> _What needs to be done_:
Under this line are the records; write out word for word the part that begins at the line containing "Definition pump (fuel" and ends at the line containing "From stdpp Require Import base list strings gmap numbers.", and no more.

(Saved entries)
------------------------------------------------------------------------

(* ===== verification/EnginePump.v ===== *)
(** * The messaging engine: the pump

    One round of the worker thread: connect if need be, handle what the relay has
    delivered, tell it what is safely stored, then send, sync and look after
    everything else. The next event on the receiving connection, and whether that
    connection is open, are answers of the world; waiting is left out. *)

From Stdlib Require Import ZArith Lia.
From stdpp Require Import base list strings gmap.
From S2P Require Import Prelude Wire Text Protocol RelayProtocol Crypto Prekey Envelope MessageRecord RecordPayloads IdentityBundle KeyStore Sharing Sql PrekeyVault HistoryTables HistoryStore HistoryRecords HistoryQueues RelayClient Engine EngineAccount EngineDeletions EngineReceive EngineArchives EngineOutbox EngineRestore EngineSend EngineAttachments.
#[local] Open Scope Z_scope.
#[local] Open Scope wire_scope.
#[local] Open Scope engine_scope.

Section engine.
Context `{P : Primitives} (me : Self) (w : World).

Abbreviation relay_call := (relay_call w).
Abbreviation steady_now := (steady_now w).

Definition owner_connected : E bool := ask_world (w_connected w).
Definition next_event : E Event := ask_world (w_event w).

Definition change_link (f : Link -> Link) : E unit := change (fun e => set_link (f e.(e_back).(b_link)) e).

(** src/client/messaging_engine.cpp 3164-3183 try_connect_owner *)
Definition try_connect_owner : E bool :=
  do config <- look (fun e => load_mailbox_config e.(e_keys));
  match config with
  | None => eret false
  | Some _ =>
      do r <- (need _ <- connect_authenticated w; relay_call Collect);
      do now <- steady_now;
      match r with
      | inr _ =>
          do _ <- change_link (fun l => mkLink (str "Connected") true 0 l.(l_next_attempt) now);
          do _ <- bump;
          eret true
      | inl err =>
          do _ <- change_link (fun l =>
            let backoff := if l.(l_backoff) =? 0 then me.(options).(reconnect_min_seconds)
                           else Z.min (l.(l_backoff) * 2) me.(options).(reconnect_max_seconds) in
            mkLink (str "Can't reach the relay: " ++ err) l.(l_connected) backoff (now + backoff * 1000000000) l.(l_last_ping));
          eret false
      end
  end.

(** An envelope: acknowledged once it is handled and stored; the one-time prekey it
    was sealed to is then deleted.
    src/client/messaging_engine.cpp 3205-3215 pump *)
Definition pump_envelope (envelope : StoredEnvelope) : E (list bytes) :=
  try_catch
    (do handled <- process_envelope me w envelope;
     if negb handled then eret [] else
     do used <- look e_last_prekey;
     do _ <- when_ (negb (is_empty used)) (vault_do (fun v => (erase_one_time v used).1));
     eret [envelope.(StoredEnvelope_id)])
    (fun what => do _ <- notify (str "Could not process a message: " ++ str what); eret []).

(** The connection ended.
    src/client/messaging_engine.cpp 3216-3223 pump *)
Definition pump_closed (text : bytes) : E unit :=
  do now <- steady_now;
  do _ <- change_link (fun l => mkLink (str "Disconnected: " ++ text) false me.(options).(reconnect_min_seconds)
                                  (now + me.(options).(reconnect_min_seconds) * 1000000000) l.(l_last_ping));
  bump.

(** [for (int handled = 0; handled < 32; handled++)]: what is to be acknowledged.
    src/client/messaging_engine.cpp 3204-3227 pump *)
Fixpoint handle_events (rounds : nat) (event : Event) (to_ack : list bytes) : E (list bytes) :=
  match rounds with
  | O => eret to_ack
  | S rounds =>
      match event with
      | Timeout => eret to_ack
      | Closed text => do _ <- pump_closed text; eret to_ack
      | CollectEnd => do event <- next_event; handle_events rounds event to_ack
      | RelayClient.Envelope envelope =>
          do acked <- pump_envelope envelope;
          do event <- next_event;
          handle_events rounds event (to_ack ++ acked)
      end
  end.

(** Everything that is sent and looked after while the connection is open.
    src/client/messaging_engine.cpp 3239-3248 pump *)
Definition pump_chores (fuel : nat) : E unit :=
  do _ <- flush_outbox me w fuel;
  do _ <- join_pending_archives me w;
  do _ <- ensure_archives me w;
  do _ <- sync_archives me w fuel;
  do _ <- check_deletions me w;
  do _ <- check_attachments me w;
  do _ <- maintain_keyring me w;
  maintain_prekeys me w.

(** What is stored is acknowledged; then a ping if one is due, then the chores.
    src/client/messaging_engine.cpp 3228-3249 pump *)
Definition pump_connected (fuel : nat) (to_ack : list bytes) : E unit :=
  do open_ <- owner_connected;
  do _ <- (if no_items to_ack || negb open_ then eret tt else
           do r <- relay_call (Acknowledge to_ack);
           match r with inl err => set_status (str "Disconnected: " ++ err) | inr _ => eret tt end);
  do open_ <- owner_connected;
  if negb open_ then eret tt else
  do now <- steady_now;
  do last <- look (fun e => e.(e_back).(b_link).(l_last_ping));
  do _ <- (if me.(options).(ping_seconds) * 1000000000 <? now - last then
             do now <- steady_now;
             do _ <- change_link (fun l => mkLink l.(l_status) l.(l_connected) l.(l_backoff) l.(l_next_attempt) now);
             do r <- relay_call Ping;
             match r with inl err => set_status (str "Disconnected: " ++ err) | inr _ => eret tt end
           else eret tt);
  do open_ <- owner_connected;
  when_ open_ (pump_chores fuel).

(** Connect if need be; whether the receiving connection is open.
    src/client/messaging_engine.cpp 3192-3199 pump *)
Definition ensure_connected : E bool :=
  do open_ <- owner_connected;
  if open_ : bool then eret true else
  do was <- look (fun e => e.(e_back).(b_link).(l_connected));
  do _ <- change_link (fun l => mkLink l.(l_status) false l.(l_backoff) l.(l_next_attempt) l.(l_last_ping));
  do _ <- when_ was bump;
  do now <- steady_now;
  do next <- look (fun e => e.(e_back).(b_link).(l_next_attempt));
  do _ <- when_ (next <=? now) (do _ <- try_connect_owner; eret tt);
  owner_connected.

(** src/client/messaging_engine.cpp 3185-3249 pump *)
Definition pump (fuel : nat) : E unit :=
  do ready <- look is_set_up;
  if negb ready then set_status (str "Messaging is not set up") else
  do open_ <- ensure_connected;
  if negb open_ then eret tt else
  do event <- next_event;
  do to_ack <- handle_events 32 event [];
  pump_connected fuel to_ack.
End engine.
(* ===== verification/EngineSync.v ===== *)
(** * Catching up on a chat's archive

    [archive_catch_up] ends, and what it hands to the chat is exactly what the
    entries of a verified chain hold: the chain starts where this device was and ends
    where it now is. *)

From Stdlib Require Import ZArith Lia.
From stdpp Require Import base list strings gmap numbers.
From S2P Require Import Prelude Wire Text Protocol RelayProtocol Crypto Archive Prekey Envelope MessageRecord RecordPayloads IdentityBundle KeyStore Sharing Sql PrekeyVault HistoryTables HistoryStore HistoryRecords HistoryQueues RelayClient Engine EngineAccount EngineDeletions EngineReceive EngineArchives EngineExamples.
#[local] Open Scope Z_scope.
#[local] Open Scope wire_scope.
#[local] Open Scope engine_scope.

Section sync.
Context `{P : Primitives} (w : World) (a : HArchive).

Abbreviation conv := a.(HA_conversation_id).

(** What an entry holds, for this device. *)
Definition record_of (x : ArchiveEntry) : ArchivedRecord :=
  mkArchivedRecord x.(ArchiveEntry_number)
    (if x.(ArchiveEntry_tombstone) then []
     else default [] (open_entry a.(HA_archive_key) conv x.(ArchiveEntry_number) x.(ArchiveEntry_ciphertext))).

(** Operations that always return, and what they return. *)
Definition gives {A} (m : E A) (T : A -> Prop) : Prop := forall e, exists x e', m e = (Returned x, e') /\ T x.

Lemma gives_ret {A} (x : A) (T : A -> Prop) : T x -> gives (eret x) T.
Proof. intros Hx e. by exists x, e. Qed.

Lemma gives_bind {A B} (m : E A) (k : A -> E B) (S : A -> Prop) (T : B -> Prop) :
  gives m S -> (forall x, S x -> gives (k x) T) -> gives (ebind m k) T.
Proof. intros Hm Hk e. unfold ebind. destruct (Hm e) as (x & e' & -> & Hx). by apply Hk. Qed.

Lemma gives_hist_do f : gives (hist_do f) (fun _ => True).
Proof. intros e. unfold hist_do, hist. by eexists _, _. Qed.

Lemma gives_when b m : gives m (fun _ => True) -> gives (when_ b m) (fun _ => True).
Proof. intros Hm. destruct b; [done|by apply gives_ret]. Qed.

Lemma gives_take_entry x : gives (take_entry a x) (fun r => r.1 = record_of x).
Proof.
  unfold take_entry, record_of. destruct (ArchiveEntry_tombstone x).
  - eapply gives_bind; [apply gives_hist_do|]. intros _ _. by apply gives_ret.
  - eapply gives_bind; [|intros _ _; by apply gives_ret].
    match goal with |- gives (match ?p with _ => _ end) _ => destruct p as [sr|] end; [apply gives_when, gives_hist_do|by apply gives_ret].
Qed.

Lemma gives_take_entries l : gives (take_entries a l) (fun r => r.1 = map record_of l).
Proof.
  induction l as [|x l IH]; simpl; [by apply gives_ret|].
  eapply gives_bind; [apply gives_take_entry|]. intros [r active] Hr. eapply gives_bind; [exact IH|]. intros [rest n] Hl.
  simpl in *. subst. by apply gives_ret.
Qed.

Lemma gives_take_page l next : gives (take_page a l next) (fun r => r = map record_of l).
Proof.
  unfold take_page. eapply gives_bind; [apply gives_take_entries|]. intros [records n] Hr. simpl in Hr. subst records.
  eapply gives_bind; [apply gives_hist_do|]. intros _ _. eapply gives_bind; [apply gives_when, gives_hist_do|]. intros _ _.
  eapply gives_bind; [apply gives_hist_do|]. intros _ _. by apply gives_ret.
Qed.

Lemma gives_warn c what : gives (warn_archive c what) (fun _ => True).
Proof.
  intros e. unfold warn_archive, ebind, look. destruct (hs_archive _ _) as [x|]; [|by eexists _, _].
  destruct (negb _); by eexists _, _.
Qed.

Lemma relay_asked c e : exists n e', relay_call w c e = (Returned (w.(w_relay) n c), e').
Proof. by eexists _, _. Qed.

(** The answers a relay can give: fewer than 2^63 entries, and an end before [bound]. *)
Definition pages_within (bound : Z) : Prop :=
  forall n from_number limit l h, w.(w_relay) n (FetchEntries from_number limit) = inr (l, h) -> size l < 2 ^ 63 /\ h.(ArchiveHead_number) <= bound.

(** The relay said that the archive ends here. *)
Definition relay_ends_at (h : Head) : Prop :=
  exists n from_number l rh, w.(w_relay) n (FetchEntries from_number 100) = inr (l, rh) /\
    rh.(ArchiveHead_number) = h.(Head_number) /\ rh.(ArchiveHead_hash) = h.(Head_hash).

(** C24: catching up on an archive always ends, after at most as many pages as there
    are entries to come, whatever the relay answers and in whatever pieces, as long
    as the numbers stay in the range of a signed 64-bit integer: the device's own
    head and the ends the relay names are below 2^63. The
    records it returns are what the entries of one verified chain hold, in order,
    also when it fails half-way; that chain starts at the device's own head and ends
    at the head it returns, and on success the relay itself named that end. *)
Theorem catch_up_ends bound fuel head fresh e :
  pages_within bound -> bound < 2 ^ 63 -> 0 <= head.(Head_number) < 2 ^ 63 ->
  Z.max 0 (bound - head.(Head_number)) < Z.of_nat fuel ->
  exists r next entries e',
    archive_catch_up w fuel a head fresh e = (Returned (r, next, fresh ++ map record_of entries), e') /\
    verify_chain conv head entries = Some next /\ (r = inr tt -> relay_ends_at next).
Proof.
  intros Hp Hb. revert head fresh e. induction fuel as [|fuel IH]; intros head fresh e Hh Hf; [lia|].
  simpl. unfold ebind at 1. destruct (relay_asked (FetchEntries (u64 (head.(Head_number) + 1)) 100) e) as (n & e1 & ->).
  destruct (w.(w_relay) n (FetchEntries (u64 (head.(Head_number) + 1)) 100)) as [err|[l rh]] eqn:Er.
  { exists (inl err), head, [], e1. rewrite app_nil_r. split; [done|]. by split. }
  destruct (Hp _ _ _ _ _ Er) as [Hl Hrh]. destruct (verify_chain conv head l) as [next|] eqn:Ev.
  2: { unfold ebind. destruct (gives_warn conv altered e1) as (u & e2 & -> & _).
       exists (inl altered), head, [], e2. rewrite app_nil_r. split; [done|]. by split. }
  unfold ebind at 1. destruct (gives_take_page l next e1) as (page & e2 & -> & ->).
  pose proof (verify_chain_number _ _ _ _ Ev ltac:(lia) ltac:(lia)) as Hn. pose proof (size_nonneg l).
  destruct ((size l =? 0) || _) eqn:Eend.
  - destruct (negb _ || negb _) eqn:Ediff.
    + unfold ebind. destruct (gives_warn conv other_end e2) as (u & e3 & -> & _). by exists (inl other_end), next, l, e3.
    + exists (inr tt), next, l, e2. split; [done|]. split; [done|]. intros _. bool_prop. by eexists _, _, l, rh.
  - bool_prop. destruct (IH next (fresh ++ map record_of l) e2) as (r & next' & entries & e3 & -> & Hv & Hr); [lia..|].
    exists r, next', (l ++ entries), e3. rewrite <- app_assoc, map_app, verify_chain_app, Ev. done.
Qed.
End sync.

(** ** An archive of three entries, in two pages *)

Section examples.
#[local] Existing Instance toy.

Definition shared_key : bytes := replicate 32 Byte.x05.
Definition an_archive : HArchive :=
  mkHArchive ada_and_bob (str "relay:7000") (replicate 32 Byte.x01) ArchiveMember ArchiveJoined shared_key [] [] [] 0 [] 0 [] 0 0 0 [].

Definition an_entry (prev : Head) (text : bytes) : ArchiveEntry :=
  let number := prev.(Head_number) + 1 in
  let ct := match seal_entry (replicate 12 Byte.x02) shared_key ada_and_bob number text with Ret ct => ct | Throw _ => [] end in
  mkArchiveEntry number (entry_hash ada_and_bob number prev.(Head_hash) ct) ct false.
Definition after (x : ArchiveEntry) : Head := mkHead x.(ArchiveEntry_number) x.(ArchiveEntry_hash).

Definition start : Head := mkHead 0 (genesis_hash ada_and_bob).
Definition entry1 : ArchiveEntry := an_entry start (str "one").
Definition entry2 : ArchiveEntry := an_entry (after entry1) (str "two").
Definition entry3 : ArchiveEntry := an_entry (after entry2) (str "three").

(** A relay that hands out two entries and then one. *)
Definition paging_reply (c : RelayCall) : bytes + reply c :=
  match c return bytes + reply c with
  | FetchEntries from_number _ =>
      inr (if from_number =? 1 then [entry1; entry2] else [entry3], mkArchiveHead 3 entry3.(ArchiveEntry_hash))
  | c => example_reply c
  end.
Definition paging_world : World := {|
  w_clock := w_clock example_world; w_steady := w_steady example_world; w_random := w_random example_world; w_relay := fun _ => paging_reply;
  w_connected := w_connected example_world; w_event := w_event example_world; w_stopping := w_stopping example_world;
  w_is_file := w_is_file example_world; w_file_size := w_file_size example_world; w_file := w_file example_world;
  w_bad_read := w_bad_read example_world; w_directory := w_directory example_world; w_absolute := w_absolute example_world;
  w_begin := w_begin example_world; w_wrote := w_wrote example_world; w_finish := w_finish example_world;
|}.

Lemma catch_up_ends_witness :
  exists r next entries e',
    archive_catch_up paging_world 4 an_archive start [] bob = (Returned (r, next, map (record_of an_archive) entries), e') /\
    verify_chain ada_and_bob start entries = Some next /\ (r = inr tt -> relay_ends_at paging_world next) /\
    next.(Head_number) = 3 /\ map (fun x => ar_record (record_of an_archive x)) entries = [str "one"; str "two"; str "three"].
Proof.
  destruct (catch_up_ends paging_world an_archive 3 4 start [] bob) as (r & next & entries & e' & E & Hv & Hr).
  - intros n from_number limit l h. simpl. intros [= <- <-]. split; [by destruct (_ =? _)|done].
  - lia.
  - simpl. lia.
  - simpl. lia.
  - exists r, next, entries, e'. split; [exact E|]. split; [exact Hv|]. split; [exact Hr|].
    assert ((archive_catch_up paging_world 4 an_archive start [] bob).1 =
      Returned (inr tt, after entry3, map (record_of an_archive) [entry1; entry2; entry3])) as E' by (vm_compute; reflexivity).
    rewrite E in E'. injection E' as _ -> Hrec. split; [reflexivity|].
    transitivity (map ar_record (map (record_of an_archive) entries)); [by rewrite map_map|]. simpl in Hrec. rewrite Hrec.
    vm_compute. reflexivity.
Defined.
End examples.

------------------------------------------------------------------------

> _Result of the task_:
Definition pump (fuel : nat) : E unit :=
  do ready <- look is_set_up;
  if negb ready then set_status (str "Messaging is not set up") else
  do open_ <- ensure_connected;
  if negb open_ then eret tt else
  do event <- next_event;
  do to_ack <- handle_events 32 event [];
  pump_connected fuel to_ack.
End engine.
(* ===== verification/EngineSync.v ===== *)
(** * Catching up on a chat's archive

    [archive_catch_up] ends, and what it hands to the chat is exactly what the
    entries of a verified chain hold: the chain starts where this device was and ends
    where it now is. *)

From Stdlib Require Import ZArith Lia.
From stdpp Require Import base list strings gmap numbers.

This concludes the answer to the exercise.